The lines to copy are those with "space" in them. Pull each one from the entries below.

Stored data

◇ ◇ ◇ ◇

(* ===== verification/Vma.v ===== *)
(** * Address-space layout: [mm/vma.c]

    The areas of one address space: a store of [vm_struct]s, the red-black tree
    of [Rbtree] over their embedded nodes, the file store of [Fdtable] for the
    references areas hold, and a page table behind an interface.  [log] records
    the effects outside this state in program order: page-table removals, TLB
    and instruction-cache flushes, and page frees. *)
From stdpp Require Import base tactics numbers list gmap sorting.
From S2P Require Import Prelude Bitmap Refcount Fdtable Rbtree Kiov.

Definition VM_READ : Z := BIT 0.
Definition VM_WRITE : Z := BIT 1.
Definition VM_EXEC : Z := BIT 2.
Definition VM_ALL : Z := Z.lor (Z.lor VM_READ VM_WRITE) VM_EXEC.
Definition UNMAP_BATCH_PAGES : Z := 32.

(** ** The page table, as the layout code uses it *)

Definition user_page (a : Z) : Prop := UVADDR_START ≤ a < UVADDR_END ∧ a mod PAGE_SIZE = 0.

(** What an entry may grant for the permissions of an area: write implies read,
    and a page that others share is never writable. *)
Definition grant (flags : Z) (shared : bool) : Z :=
  let f := if Z.testbit flags 1 then Z.lor flags VM_READ else flags in
  if shared then Z.land f (not64 VM_WRITE) else f.

(** [pt_leaf t a] is the page mapped at the page-aligned user address [a],
    [pt_perm t a] what its entry grants, [pt_shared t p] that the page [p] has
    other users. *)
Class PageTable (PT : Type) := {
  pt_unmap : PT → Z → res (option Z * PT);          (* pgtable_unmap_page *)
  pt_protect : PT → Z → Z → res (bool * PT);        (* pgtable_protect_page *)
  pt_leaf : PT → Z → option Z;
  pt_perm : PT → Z → option Z;
  pt_shared : PT → Z → bool;
  pt_wf : PT → Prop;
  pt_unmap_law t a : pt_wf t → user_page a →
    ∃ t', pt_unmap t a = Ok (pt_leaf t a, t') ∧ pt_wf t' ∧
      (∀ b, user_page b → pt_leaf t' b = if decide (b = a) then None else pt_leaf t b) ∧
      (∀ b, user_page b → pt_perm t' b = if decide (b = a) then None else pt_perm t b) ∧
      pt_shared t' = pt_shared t;
  pt_protect_law t a flags : pt_wf t → user_page a → 0 ≤ flags < 8 →
    ∃ t', pt_protect t a flags = Ok (bool_decide (is_Some (pt_leaf t a)), t') ∧ pt_wf t' ∧
      (∀ b, user_page b → pt_leaf t' b = pt_leaf t b) ∧
      (∀ b, user_page b → pt_perm t' b =
         if decide (b = a) then (λ p, grant flags (pt_shared t p)) <$> pt_leaf t a else pt_perm t b) ∧
      pt_shared t' = pt_shared t;
}.

Record vm_struct := Vm {
  vm_mm : bool;                 (* vm_mm is not NULL *)
  vm_start : Z;
  vm_end : Z;
  vm_flags : Z;
  vm_file : fptr;
  vm_offset : Z;
  vm_fstart : Z;
  vm_fend : Z;
}.

Abbreviation area := (positive * vm_struct)%type.

Inductive event :=
  | Unmapped (addr page : Z)
  | TlbFlush
  | IcacheFlush
  | FreePage (page : Z).

Section vma.
Context (CONFIG_DEBUG_REFCOUNT : bool) (release : positive → option Z).
Context {PT : Type} `{!PageTable PT}.

Record mm := Mm {
  tree : rb;
  vmas : gmap positive vm_struct;
  fst_ : fstore;
  pt : PT;
  log : list event;
}.

Definition with_tree (m : mm) (t : rb) : mm := Mm t (vmas m) (fst_ m) (pt m) (log m).
Definition with_vmas (m : mm) (v : gmap positive vm_struct) : mm := Mm (tree m) v (fst_ m) (pt m) (log m).
Definition with_files (m : mm) (f : fstore) : mm := Mm (tree m) (vmas m) f (pt m) (log m).
Definition with_pt (m : mm) (p : PT) : mm := Mm (tree m) (vmas m) (fst_ m) p (log m).
Definition emit (m : mm) (e : list event) : mm := Mm (tree m) (vmas m) (fst_ m) (pt m) (log m ++ e).

Definition load_vma (m : mm) (v : positive) : res vm_struct := deref (vmas m !! v).

(** [RB_EMPTY_NODE(&vma->vm_node)] *)
Definition detached (m : mm) (v : positive) : res bool :=
  let! vm := load_vma m v in
  let! e := RB_EMPTY_NODE (tree m) (Some v) in
  Ok (negb (vm_mm vm) && e).

(** ** Allocation; [a] is what the allocator returns *)

Definition vma_alloc (m : mm) (a : option positive) : option positive * mm :=
  match a with
  | None => (None, m)
  | Some v =>
      (Some v, with_vmas (with_tree m (Rb (<[v := Node (Some v) None None false]> (nodes (tree m))) (root (tree m))))
                         (<[v := Vm false 0 0 0 None 0 0 0]> (vmas m)))
  end.

Definition vma_free (m : mm) (v : positive) : res mm :=
  let! d := detached m v in
  let! _ := Assert d in
  let! vm := load_vma m v in
  let! (_, f) := fput CONFIG_DEBUG_REFCOUNT release (fst_ m) (vm_file vm) in
  Ok (with_vmas (with_tree (with_files m f) (Rb (delete v (nodes (tree m))) (root (tree m))))
                (delete v (vmas m))).

(** [struct vm_struct *vma __free(vma)] at the end of its scope. *)
Definition cleanup_vma (m : mm) (v : option positive) : res mm :=
  match v with None => Ok m | Some v => vma_free m v end.

(** ** Search *)

Fixpoint find_loop (fuel : nat) (m : mm) (addr : Z) (node : ptr) : res ptr :=
  match node with
  | None => Ok None
  | Some v =>
      let! vm := load_vma m v in
      let! n := load (tree m) node in
      match fuel with
      | O => Loop
      | S fuel' =>
          if addr <? vm_start vm then find_loop fuel' m addr (rb_left n)
          else if addr >=? vm_end vm then find_loop fuel' m addr (rb_right n)
          else Ok (Some v)
      end
  end.
Definition vma_find (m : mm) (addr : Z) : res ptr :=
  find_loop (size (nodes (tree m))) m addr (root (tree m)).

◇ ◇ ◇ ◇

#### EXERCISE ANSWER
(** * Address-space layout: [mm/vma.c]
    The areas of one address space: a store of [vm_struct]s, the red-black tree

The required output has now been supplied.